Keith Phipps of Vulture gave the episode a 4 star rating out of 5 and wrote, "There are matches to win, obstacles to overcome, and a new ally in the form of Zelda. It’s a fun, fast-paced episode, too. While this season hasn't returned to the half-hour outings of the show's first season, there's been a nice effort to keep the pace brisk. Now it's on to the FA Cup." Eric Francisco of Esquire wrote, "since season 2, the show has been a painful caricature of itself, and season 4 has only calcified all of its worst attributes. This week's episode doesn't come close to telling me the show is on any course correction — we're too far away for any miracles to happen now — but I have a glimmer of hope that it can recapture some of its bygone brilliance yet. But I know, I know. It's the hope that kills you."

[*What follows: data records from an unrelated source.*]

(** C1. Filter correctness: the filtered view is no longer than the view it
    was taken from, and every record it retains has, for every dimension that
    the filter set constrains (gives a non-empty allow-list), a lowercased
    value among the lowercased allowed values of that dimension: AND across
    dimensions, OR within one, matching modulo case. *)
Theorem ApplyFilters_correct {rt : GoRuntime} (view : RecordView) (F : Filters) :
  Len (ApplyFilters view F) <= Len view /\
  forall (i : nat) (dim : string) (allowed : list string),
    i < Len (ApplyFilters view F) ->
    FDimensions F !! dim = Some allowed -> allowed <> [] ->
    ToLower (Dimension (ApplyFilters view F) i dim) ∈ ToLower <$> allowed.
Proof.
  split; [apply ApplyFilters_Len_le|].
  intros i dim allowed Hi Hl Hne. revert Hi.
  unfold ApplyFilters.
  rewrite (IsEmpty_false_constrained F dim allowed Hl Hne).
  destruct (Nat.eqb (size (buildSets F)) 0) eqn:Hz.
  { apply Nat.eqb_eq, map_size_empty_iff in Hz.
    pose proof (buildSets_constrained F dim allowed Hl Hne) as Hin.
    rewrite Hz in Hin. by rewrite lookup_empty in Hin. }
  simpl. intros Hi.
  destruct (lookup_lt_is_Some_2 _ _ Hi) as [j Hj]. rewrite Hj.
  apply list_elem_of_lookup_2, list_elem_of_In, filter_In in Hj.
  destruct Hj as [_ Hp].
  by eapply passes_constrained.
Qed.


(** A concrete instance of C1: filtering the sample ledger on
    [category = "expense"] keeps the two expense rows. *)
Lemma ApplyFilters_correct_witness :
  Len (ApplyFilters (rt := asciiRuntime) Samples.ledger Samples.onlyExpense)
  <= Len Samples.ledger /\
  ToLower (Dimension (ApplyFilters (rt := asciiRuntime) Samples.ledger
                                   Samples.onlyExpense) 1 "category")
  ∈ ToLower <$> ["expense"].
Proof.
  destruct (ApplyFilters_correct (rt := asciiRuntime) Samples.ledger
                                 Samples.onlyExpense) as [Hlen Hmem].
  split; [exact Hlen|].
  apply (Hmem 1 "category" ["expense"]).
  - vm_compute. lia.
  - vm_compute. reflexivity.
  - discriminate.
Defined.
(** X10: on a core server with a path server and a known next hop, the
    registration of a queued beacon of contents [p] returns after two
    sends of a CORE record from the ISD and AD of the beacon's first
    marking to the server's own: to the path server's address, with [p]
    still signed and ended by the marking of this AD (from the ROTField
    interface to interface 0); to the next hop, with that beacon stripped
    of its signatures and its reversed path.  The queued object is not
    modified. *)
Theorem core_registers_with_local_and_origin
  (s : State) (r : ref) (p : HalfPathBeacon)
  (ps : ServerElement) (next_hop : HostAddr) :
  heap s !! r = Some p ->
  servers (topology self) !! PATH_SERVER = Some ps ->
  let p1 := terminated self p in
  let p2 := remove_signatures p1 in
  ifid2addr self !! ingress_if (get_first_hop_of (get_path p2 true))
    = Some next_hop ->
  let info :=
    mkPathInfo PIT_CORE
      (spcbf_isd_id (spcbf (origin_marking self p))) (isd_id (topology self))
      (ad_id (origin_marking self p)) (topo_ad_id (topology self)) in
  let s' :=
    registered s p2
      [(PathRecordsPacket (s_addr ps) info [p1] None, s_addr ps);
       (PathRecordsPacket (addr self) info [p2] (Some (get_path p2 true)),
        next_hop)] in
  CoreBeaconServer.register_one self r s = Returned tt s' /\
  heap s' !! r = Some p /\
  get_first_ad p1 = Some (origin_marking self p) /\
  (exists m : ADMarking,
     ads p1 = ads p ++ [m] /\ own_marking self m /\
     hof (pcbm m) = mkHopOpaqueField (if_id (rotf p)) 0) /\
  map pcbm (ads p2) = map pcbm (ads p1) /\
  Forall (fun ad => sig ad = []) (ads p2).
Proof.
  intros Hp Hps p1 p2 Hhop info s'.
  split.
  { rewrite (core_register_one_spec self s r p Hp). cbv zeta.
    fold p1 p2. unfold reverse_first_hop. rewrite Hhop.
    unfold local_registration. rewrite Hps. reflexivity. }
  split.
  { unfold s', registered; simpl. now apply lookup_app_l_Some. }
  split; [apply get_first_ad_terminated|].
  split.
  { exists (BeaconServer._create_ad_marking self (if_id (rotf p)) 0).
    pose proof (create_ad_marking_fields self (if_id (rotf p)) 0)
      as (Had & Hhof & Hspcbf & _).
    split; [reflexivity|]. split; [|exact Hhof].
    split; [now rewrite Hspcbf | exact Had]. }
  split; apply (remove_signatures_layout p1).
Qed.
(** * Real-income calculator for independent contractors (Colombia)

    A shallow embedding of the calculation engine of the application:
    the rate table of [constants.ts], the types of [types.ts] and the two
    memoised computations [results] and [simulatorResults] of [App.tsx],
    together with the two input handlers that feed them, the values the
    component derives for display, and the state of the component with its
    event handlers.  (The second copy
    of the component among the sources has the same [results] body; it has
    no simulator and reads the contract value with [Number].)

    JavaScript numbers are modelled by the type [number] below: a finite
    value is held as an exact canonical rational, and the three non-finite
    values of IEEE 754 are kept apart.  The arithmetic of [number] does not
    round to 53 bits and does not keep the sign of zero: a statement about
    finite values is a statement of exact rational arithmetic.  Two places
    do round as the source does: [parseInt] (see [round_to_binary64]) and
    the second embedding of [results] at the end of the definitions, which
    evaluates the same body with the primitive binary64 operations. *)

From Stdlib Require Import QArith Qcanon Lqa Lia Ascii String DecimalString DecimalN.
From Stdlib Require Import PrimFloat.
From stdpp Require Import base numbers strings gmap.

Local Open Scope Qc_scope.
Set Warnings "-inexact-float".

(** ** JavaScript numbers *)

Inductive number : Type :=
  | Fin (q : Qc)
  | PosInf
  | NegInf
  | NaN.

(** A decimal literal of the source, as the exact rational it denotes. *)
Definition num (q : Q) : number := Fin (Q2Qc q).

Definition signed_inf (positive : bool) : number :=
  if positive then PosInf else NegInf.

Definition neg (x : number) : number :=
  match x with
  | Fin a => Fin (- a)
  | PosInf => NegInf
  | NegInf => PosInf
  | NaN => NaN
  end.

Definition add (x y : number) : number :=
  match x, y with
  | NaN, _ | _, NaN => NaN
  | Fin a, Fin b => Fin (a + b)
  | PosInf, NegInf | NegInf, PosInf => NaN
  | PosInf, _ | _, PosInf => PosInf
  | NegInf, _ | _, NegInf => NegInf
  end.

Definition sub (x y : number) : number := add x (neg y).

Definition mul (x y : number) : number :=
  match x, y with
  | NaN, _ | _, NaN => NaN
  | Fin a, Fin b => Fin (a * b)
  | Fin a, PosInf | PosInf, Fin a =>
      if decide (a = 0) then NaN else signed_inf (bool_decide (0 < a))
  | Fin a, NegInf | NegInf, Fin a =>
      if decide (a = 0) then NaN else signed_inf (bool_decide (a < 0))
  | PosInf, PosInf | NegInf, NegInf => PosInf
  | PosInf, NegInf | NegInf, PosInf => NegInf
  end.

(** Division.  A finite value over zero is not finite: [0/0] is [NaN] and
    [a/0] an infinity (the zero being taken as [+0]). *)
Definition div (x y : number) : number :=
  match x, y with
  | NaN, _ | _, NaN => NaN
  | Fin a, Fin b =>
      if decide (b = 0)
      then (if decide (a = 0) then NaN else signed_inf (bool_decide (0 < a)))
      else Fin (a / b)
  | Fin _, (PosInf | NegInf) => Fin 0
  | PosInf, Fin b => signed_inf (bool_decide (0 <= b))
  | NegInf, Fin b => signed_inf (bool_decide (b < 0))
  | (PosInf | NegInf), (PosInf | NegInf) => NaN
  end.

(** [x > y]; any comparison with [NaN] is false. *)
Definition gt (x y : number) : bool :=
  match x, y with
  | NaN, _ | _, NaN => false
  | Fin a, Fin b => bool_decide (b < a)
  | PosInf, (Fin _ | NegInf) => true
  | Fin _, NegInf => true
  | _, _ => false
  end.

Definition lt (x y : number) : bool := gt y x.

Definition isNaN (x : number) : bool :=
  match x with NaN => true | _ => false end.

Declare Scope number_scope.
Delimit Scope number_scope with number.
Bind Scope number_scope with number.
Infix "+" := add : number_scope.
Infix "-" := sub : number_scope.
Infix "*" := mul : number_scope.
Infix "/" := div : number_scope.
Infix ">?" := gt (at level 70, no associativity) : number_scope.
Infix "<?" := lt (at level 70, no associativity) : number_scope.

(** ** types.ts *)

(** [enum RiskLevel]: five members, each with a string value; at run time a
    risk level is that string. *)
Module RiskLevel.
Inductive t : Type := I | II | III | IV | V.

Definition value (r : t) : string :=
  match r with
  | I => "I"
  | II => "II"
  | III => "III"
  | IV => "IV"
  | V => "V"
  end.

Definition all : list t := [I; II; III; IV; V].
End RiskLevel.

Record CalculationResults : Type := {
  contractValue : number;
  ibc : number;
  health : number;
  pension : number;
  arl : number;
  vacationProvision : number;
  severanceProvision : number;
  contractualRiskProvision : number;
  totalSocialSecurity : number;
  totalProvisions : number;
  totalCosts : number;
  netIncome : number;
  nonDisposablePercent : number
}.

(** ** constants.ts *)

Definition IBC_PERCENTAGE : number := num 0.40.
Definition HEALTH_RATE : number := num 0.125.
Definition PENSION_RATE : number := num 0.16.

(** [ARL_RATES] is an object whose keys are the enum's string values. *)
Definition ARL_RATES : gmap string number :=
  {[ RiskLevel.value RiskLevel.I := num 0.00522;
     RiskLevel.value RiskLevel.II := num 0.01044;
     RiskLevel.value RiskLevel.III := num 0.02436;
     RiskLevel.value RiskLevel.IV := num 0.04350;
     RiskLevel.value RiskLevel.V := num 0.06960 ]}.

Definition VACATION_PROVISION_RATE : number := num 0.0417.
Definition SEVERANCE_PROVISION_RATE : number := num 0.0933.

Evan Davis of Decider wrote, "Some of Jason Sudeikis's and co-showrunner Jack Burditt's efforts to bring the audience inside the struggles of being a women's footballer in England have paid off. Some of them haven't. Yet one cannot dismiss the sincere effort on the writers' parts." Maggie Herriman of TV Fanatic gave the episode a 4.4 star rating out of 5 and wrote, "I think Ted Lasso Season 4 Episode 4 is a great step in establishing the team as a set of unique characters you want to root for, who can inspire the same dedication as the team we got to know and love over Ted Lassos first three seasons."

Christopher Orr of The New York Times wrote, "After all, in the show's initial seasons, Ted's work in the men's locker room — the pep talks, the mind games — was the beating heart of Lasso-ism. How is he going to work his motivational magic if he can't reach the women's players where they (metaphorically) live?" Lara Rosales of Telltale TV gave the episode a perfect 5 rating out of 5 and wrote, "Ted Lasso Season 4 Episode 4, “Greyhounds’ Day Off,” is so far the best episode of the season. It serves as a reminder of why we fell in love with this show in the first place, and why Ted became a symbol of hope."